Reproduce, exactly, the lines of the material below from the line containing "else if d <? 2 * r then q + 1" through the line containing "(** ** Images", with both end lines included and nothing else.

++++ Exercise data ++++

(** * frame_video_streamer: a shallow embedding of the streaming pipeline

    The program reads a video with OpenCV, keeps every [frame_step]-th frame,
    quantises it with Pillow to a fixed four-level gray palette, wraps it in a
    [TxImageSpriteBlock] and sends the block over the Frame transport.  The
    producer and the consumer are two asyncio tasks that share a bounded
    queue and the [running] flag of the streamer object.

    Layout of the development:
    - Python values the code computes with (exceptions, floats, [round]);
    - the external libraries (cv2 / Pillow / frame_msg), as records of
      operations together with one executable model of each;
    - the streamer object, the three tasks ([stream], [_frame_producer],
      [_frame_consumer]) as a step function on a shared state, and schedules;
    - invariants of all reachable states and the properties derived from them. *)

From Stdlib Require Import ZArith List Bool Lia String.
From Stdlib Require Import Floats.SpecFloat.
From stdpp Require Import base tactics option list.

Open Scope Z_scope.

(* ===================================================================== *)
(** ** Python values                                                      *)
(* ===================================================================== *)

(** The exception classes that the modelled code paths can raise. *)
Inductive exn : Type :=
| ZeroDivisionError
| ValueError
| OverflowError
| cv2_error
| TransportError
| CancelledError.

Inductive result (A : Type) : Type :=
| Ok (a : A)
| Raise (e : exn).
Arguments Ok {A} a.
Arguments Raise {A} e.

#[global] Instance result_ret : MRet result := fun A a => Ok a.

#[global] Instance result_bind : MBind result := fun A B k r =>
  match r with
  | Ok a => k a
  | Raise e => Raise e
  end.

(** Python floats are IEEE 754 binary64 numbers. *)
Definition float : Type := spec_float.
Definition prec : Z := 53.
Definition emax : Z := 1024.

(** [float(z)] for a Python int: correctly rounded, [OverflowError] when the
    int is too large. *)
Definition float_of_int (z : Z) : result float :=
  match binary_normalize prec emax z 0 false with
  | S754_infinity _ => Raise OverflowError
  | f => Ok f
  end.

(** An int seen as an exact dyadic number (mantissa not yet rounded). *)
Definition exact_of_int (z : Z) : float :=
  match z with
  | Z0 => S754_zero false
  | Zpos p => S754_finite false p 0
  | Zneg p => S754_finite true p 0
  end.

(** Truth value of a float: everything except 0.0 and -0.0 (NaN included). *)
Definition float_truthy (f : float) : bool :=
  match f with
  | S754_zero _ => false
  | _ => true
  end.

(** What [cap.get(cv2.CAP_PROP_FPS) or 30] evaluates to: the float when it
    is truthy, otherwise the int 30. *)
Inductive PyNum : Type :=
| PyFloat (f : float)
| PyInt (z : Z).

Definition DEFAULT_FPS : Z := 30.

Definition or_default (f : float) : PyNum :=
  if float_truthy f then PyFloat f else PyInt DEFAULT_FPS.

(** [x / y] with [y] an int: true division.  A float numerator converts the
    int first; two ints are divided exactly and rounded once. *)
Definition truediv (x : PyNum) (y : Z) : result float :=
  match x with
  | PyFloat f =>
      fy ← float_of_int y;
      if y =? 0 then Raise ZeroDivisionError else Ok (SFdiv prec emax f fy)
  | PyInt a =>
      if y =? 0 then Raise ZeroDivisionError
      else match SFdiv prec emax (exact_of_int a) (exact_of_int y) with
           | S754_infinity _ => Raise OverflowError
           | q => Ok q
           end
  end.

(** The integer nearest to [m / 2^k], ties to the even one. *)
Definition round_half_even_shift (m : Z) (k : positive) : Z :=
  let d := Z.pow 2 (Zpos k) in
  let q := m / d in
  let r := m mod d in
  if 2 * r <? d then q
  else if d <? 2 * r then q + 1
  else if Z.even q then q else q + 1.

(** Python's one-argument [round] on a float: an int, ties to even;
    [ValueError] on NaN and [OverflowError] on an infinity. *)
Definition py_round (x : float) : result Z :=
  match x with
  | S754_zero _ => Ok 0
  | S754_infinity _ => Raise OverflowError
  | S754_nan => Raise ValueError
  | S754_finite s m e =>
      let n := match e with
               | Z0 => Zpos m
               | Zpos _ => Z.shiftl (Zpos m) e
               | Zneg k => round_half_even_shift (Zpos m) k
               end in
      Ok (if s then - n else n)
  end.

(** Python slicing [data[start:stop]] (step 1): negative bounds count from
    the end, and both bounds are clamped to the sequence. *)
Definition py_slice_bound (len i : Z) : Z :=
  Z.max 0 (Z.min len (if i <? 0 then i + len else i)).

Definition py_slice {A : Type} (data : list A) (start stop : Z) : list A :=
  let len := Z.of_nat (length data) in
  let a := py_slice_bound len start in
  let b := py_slice_bound len stop in
  take (Z.to_nat (b - a)) (drop (Z.to_nat a) data).

(* ===================================================================== *)
(** ** Module constants                                                   *)
(* ===================================================================== *)

Definition ISB_MESSAGE_ID : Z := 0x20.

(** The rows of the numpy array [FIXED_PALETTE_4_COLORS]. *)
Definition FIXED_PALETTE_4_COLORS : list (list Z) :=
  [ [0; 0; 0]; [85; 85; 85]; [170; 170; 170]; [255; 255; 255] ].

(** [arr.astype(np.uint8).tobytes()]: every entry reduced to a byte, rows
    laid out one after the other. *)
Definition astype_uint8_tobytes (arr : list (list Z)) : list Z :=
  concat (map (map (fun v => v mod 256)) arr).

(** Capacity given to [asyncio.Queue(maxsize=4)] in [stream]. *)
Definition QUEUE_MAXSIZE : Z := 4.

(* ===================================================================== *)
(** ** Images                                                             *)
(* ===================================================================== *)

(** A frame as OpenCV hands it over: a [rows x cols x channels] array of
    bytes, row-major, channels interleaved. *)
Record Mat : Type := {
  mat_rows : nat;
  mat_cols : nat;
  mat_channels : nat;
  mat_data : list Z
}.

Definition RGB : Type := (Z * Z * Z)%type.

(** Pixel storage of a Pillow image, by mode: ['L'], ['RGB'], or ['P'] with
    the palette attached to the image. *)
Inductive ImData : Type :=
| DataL (px : list Z)
| DataRGB (px : list RGB)
| DataP (px : list Z) (palette : list RGB).

Record PILImage : Type := {
  im_width : nat;
  im_height : nat;
  im_data : ImData
}.

(** The operations of cv2 and Pillow that the streamer calls.  They are
    code of other packages, so the pipeline is defined over any
    implementation of this interface. *)
Record ImagingLib : Type := {
  cvtColor_BGR2GRAY : Mat -> result Mat;
  Image_fromarray : Mat -> result PILImage;
  Image_resize_NEAREST : PILImage -> Z -> Z -> result PILImage;
  Image_convert_RGB : PILImage -> result PILImage;
  Image_quantize : PILImage -> PILImage -> result PILImage;
  Image_tobytes : PILImage -> list Z
}.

++++

:: Worked solution ::
  else if d <? 2 * r then q + 1
  else if Z.even q then q else q + 1.

(** Python's one-argument [round] on a float: an int, ties to even;
    [ValueError] on NaN and [OverflowError] on an infinity. *)
Definition py_round (x : float) : result Z :=
  match x with
  | S754_zero _ => Ok 0
  | S754_infinity _ => Raise OverflowError
  | S754_nan => Raise ValueError
  | S754_finite s m e =>
      let n := match e with
               | Z0 => Zpos m
               | Zpos _ => Z.shiftl (Zpos m) e
               | Zneg k => round_half_even_shift (Zpos m) k
               end in
      Ok (if s then - n else n)
  end.

(** Python slicing [data[start:stop]] (step 1): negative bounds count from
    the end, and both bounds are clamped to the sequence. *)
Definition py_slice_bound (len i : Z) : Z :=
  Z.max 0 (Z.min len (if i <? 0 then i + len else i)).

Definition py_slice {A : Type} (data : list A) (start stop : Z) : list A :=
  let len := Z.of_nat (length data) in
  let a := py_slice_bound len start in
  let b := py_slice_bound len stop in
  take (Z.to_nat (b - a)) (drop (Z.to_nat a) data).

(* ===================================================================== *)
(** ** Module constants                                                   *)
(* ===================================================================== *)

Definition ISB_MESSAGE_ID : Z := 0x20.

(** The rows of the numpy array [FIXED_PALETTE_4_COLORS]. *)
Definition FIXED_PALETTE_4_COLORS : list (list Z) :=
  [ [0; 0; 0]; [85; 85; 85]; [170; 170; 170]; [255; 255; 255] ].

(** [arr.astype(np.uint8).tobytes()]: every entry reduced to a byte, rows
    laid out one after the other. *)
Definition astype_uint8_tobytes (arr : list (list Z)) : list Z :=
  concat (map (map (fun v => v mod 256)) arr).

(** Capacity given to [asyncio.Queue(maxsize=4)] in [stream]. *)
Definition QUEUE_MAXSIZE : Z := 4.

(* ===================================================================== *)
(** ** Images                                                             *)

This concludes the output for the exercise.